> TO DO: Which lines of the data include the string "stored"? List them all.
□ □ □ □
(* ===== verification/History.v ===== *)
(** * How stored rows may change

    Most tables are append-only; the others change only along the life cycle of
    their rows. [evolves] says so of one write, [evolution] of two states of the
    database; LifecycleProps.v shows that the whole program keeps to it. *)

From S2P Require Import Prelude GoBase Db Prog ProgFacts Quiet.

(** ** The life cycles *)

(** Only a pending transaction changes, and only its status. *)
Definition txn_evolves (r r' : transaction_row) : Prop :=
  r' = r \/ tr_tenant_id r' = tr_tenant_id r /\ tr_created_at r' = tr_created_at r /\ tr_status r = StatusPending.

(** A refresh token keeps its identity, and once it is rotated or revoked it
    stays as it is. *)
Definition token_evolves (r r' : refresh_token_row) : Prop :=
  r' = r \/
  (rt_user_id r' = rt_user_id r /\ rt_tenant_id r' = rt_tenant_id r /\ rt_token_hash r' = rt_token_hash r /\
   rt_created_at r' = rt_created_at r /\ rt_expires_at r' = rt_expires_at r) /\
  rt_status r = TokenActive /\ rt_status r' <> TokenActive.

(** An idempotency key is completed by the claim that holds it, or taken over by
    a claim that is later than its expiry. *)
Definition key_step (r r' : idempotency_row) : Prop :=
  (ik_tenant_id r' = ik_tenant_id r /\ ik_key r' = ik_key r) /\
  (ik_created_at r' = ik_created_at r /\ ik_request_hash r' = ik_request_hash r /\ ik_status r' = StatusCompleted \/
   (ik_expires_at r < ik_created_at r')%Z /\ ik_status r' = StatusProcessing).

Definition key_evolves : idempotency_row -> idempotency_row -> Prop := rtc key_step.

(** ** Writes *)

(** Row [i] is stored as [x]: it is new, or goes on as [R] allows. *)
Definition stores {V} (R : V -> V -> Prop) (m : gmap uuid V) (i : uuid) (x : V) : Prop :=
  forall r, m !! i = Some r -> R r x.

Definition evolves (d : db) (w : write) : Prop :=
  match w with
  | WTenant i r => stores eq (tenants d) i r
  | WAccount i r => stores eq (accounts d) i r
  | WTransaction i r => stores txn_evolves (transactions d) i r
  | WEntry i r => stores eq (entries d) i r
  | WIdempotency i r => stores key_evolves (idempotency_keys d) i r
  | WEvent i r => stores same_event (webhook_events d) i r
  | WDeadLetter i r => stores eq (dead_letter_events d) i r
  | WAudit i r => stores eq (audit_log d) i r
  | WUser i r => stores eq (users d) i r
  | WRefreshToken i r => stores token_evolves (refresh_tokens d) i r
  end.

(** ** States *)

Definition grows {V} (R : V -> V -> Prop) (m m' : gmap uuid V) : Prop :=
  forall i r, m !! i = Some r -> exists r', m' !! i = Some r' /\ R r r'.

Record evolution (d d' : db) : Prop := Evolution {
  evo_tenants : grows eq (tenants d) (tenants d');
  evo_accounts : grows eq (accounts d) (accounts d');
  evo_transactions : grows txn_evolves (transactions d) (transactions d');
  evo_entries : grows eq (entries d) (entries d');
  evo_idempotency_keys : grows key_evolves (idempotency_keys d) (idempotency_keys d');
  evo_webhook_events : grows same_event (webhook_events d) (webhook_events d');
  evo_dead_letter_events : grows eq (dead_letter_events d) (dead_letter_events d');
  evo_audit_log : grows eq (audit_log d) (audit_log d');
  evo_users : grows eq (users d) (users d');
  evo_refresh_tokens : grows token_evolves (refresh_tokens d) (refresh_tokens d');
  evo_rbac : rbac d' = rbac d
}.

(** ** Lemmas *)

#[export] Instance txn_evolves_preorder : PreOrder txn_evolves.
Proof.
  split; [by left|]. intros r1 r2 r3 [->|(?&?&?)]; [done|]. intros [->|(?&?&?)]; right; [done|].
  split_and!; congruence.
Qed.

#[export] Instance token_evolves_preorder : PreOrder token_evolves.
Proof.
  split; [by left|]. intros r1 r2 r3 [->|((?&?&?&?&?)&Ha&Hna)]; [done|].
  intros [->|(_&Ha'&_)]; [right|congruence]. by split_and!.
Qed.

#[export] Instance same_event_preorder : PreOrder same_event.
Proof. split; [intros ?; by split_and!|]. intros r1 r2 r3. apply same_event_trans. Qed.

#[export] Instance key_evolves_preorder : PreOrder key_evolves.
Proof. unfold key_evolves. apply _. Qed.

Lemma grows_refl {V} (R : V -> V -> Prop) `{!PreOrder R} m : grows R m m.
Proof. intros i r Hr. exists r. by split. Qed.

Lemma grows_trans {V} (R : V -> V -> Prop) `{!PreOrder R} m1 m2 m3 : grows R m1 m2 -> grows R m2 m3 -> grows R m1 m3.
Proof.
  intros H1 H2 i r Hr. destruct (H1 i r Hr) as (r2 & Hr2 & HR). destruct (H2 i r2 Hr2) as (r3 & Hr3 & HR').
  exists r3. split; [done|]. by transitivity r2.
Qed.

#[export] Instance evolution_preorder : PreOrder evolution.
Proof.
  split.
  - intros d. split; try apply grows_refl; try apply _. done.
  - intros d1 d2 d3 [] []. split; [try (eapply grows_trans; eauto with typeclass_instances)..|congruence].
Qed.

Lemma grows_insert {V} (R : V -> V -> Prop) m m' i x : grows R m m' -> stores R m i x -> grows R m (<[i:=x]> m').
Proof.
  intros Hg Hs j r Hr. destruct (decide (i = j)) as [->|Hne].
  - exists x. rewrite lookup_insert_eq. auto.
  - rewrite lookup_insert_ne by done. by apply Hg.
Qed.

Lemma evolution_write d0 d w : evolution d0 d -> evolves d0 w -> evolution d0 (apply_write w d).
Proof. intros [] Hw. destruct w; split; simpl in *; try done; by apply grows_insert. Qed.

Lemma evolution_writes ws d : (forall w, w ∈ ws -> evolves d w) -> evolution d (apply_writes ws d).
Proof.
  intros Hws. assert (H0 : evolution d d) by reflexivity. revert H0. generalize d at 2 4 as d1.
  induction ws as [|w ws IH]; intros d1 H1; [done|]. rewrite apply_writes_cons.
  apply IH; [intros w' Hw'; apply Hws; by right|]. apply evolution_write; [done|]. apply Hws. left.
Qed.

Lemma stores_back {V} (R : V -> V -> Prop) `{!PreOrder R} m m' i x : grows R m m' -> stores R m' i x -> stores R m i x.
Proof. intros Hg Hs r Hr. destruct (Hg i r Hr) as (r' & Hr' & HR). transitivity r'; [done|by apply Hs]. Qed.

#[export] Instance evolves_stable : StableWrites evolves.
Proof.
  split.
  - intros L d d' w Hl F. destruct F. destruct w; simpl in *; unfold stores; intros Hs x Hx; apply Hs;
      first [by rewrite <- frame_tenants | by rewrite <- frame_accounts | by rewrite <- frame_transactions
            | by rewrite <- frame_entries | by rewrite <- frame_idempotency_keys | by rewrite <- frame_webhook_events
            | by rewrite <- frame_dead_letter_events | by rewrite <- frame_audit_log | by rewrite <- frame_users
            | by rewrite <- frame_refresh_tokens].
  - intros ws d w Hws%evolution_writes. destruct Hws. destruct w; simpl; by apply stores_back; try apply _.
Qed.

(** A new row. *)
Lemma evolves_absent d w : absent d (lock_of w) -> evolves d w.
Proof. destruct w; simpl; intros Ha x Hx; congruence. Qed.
□ □ □ □
> WRITTEN SOLUTION:
(** * How stored rows may change
(** Row [i] is stored as [x]: it is new, or goes on as [R] allows. *)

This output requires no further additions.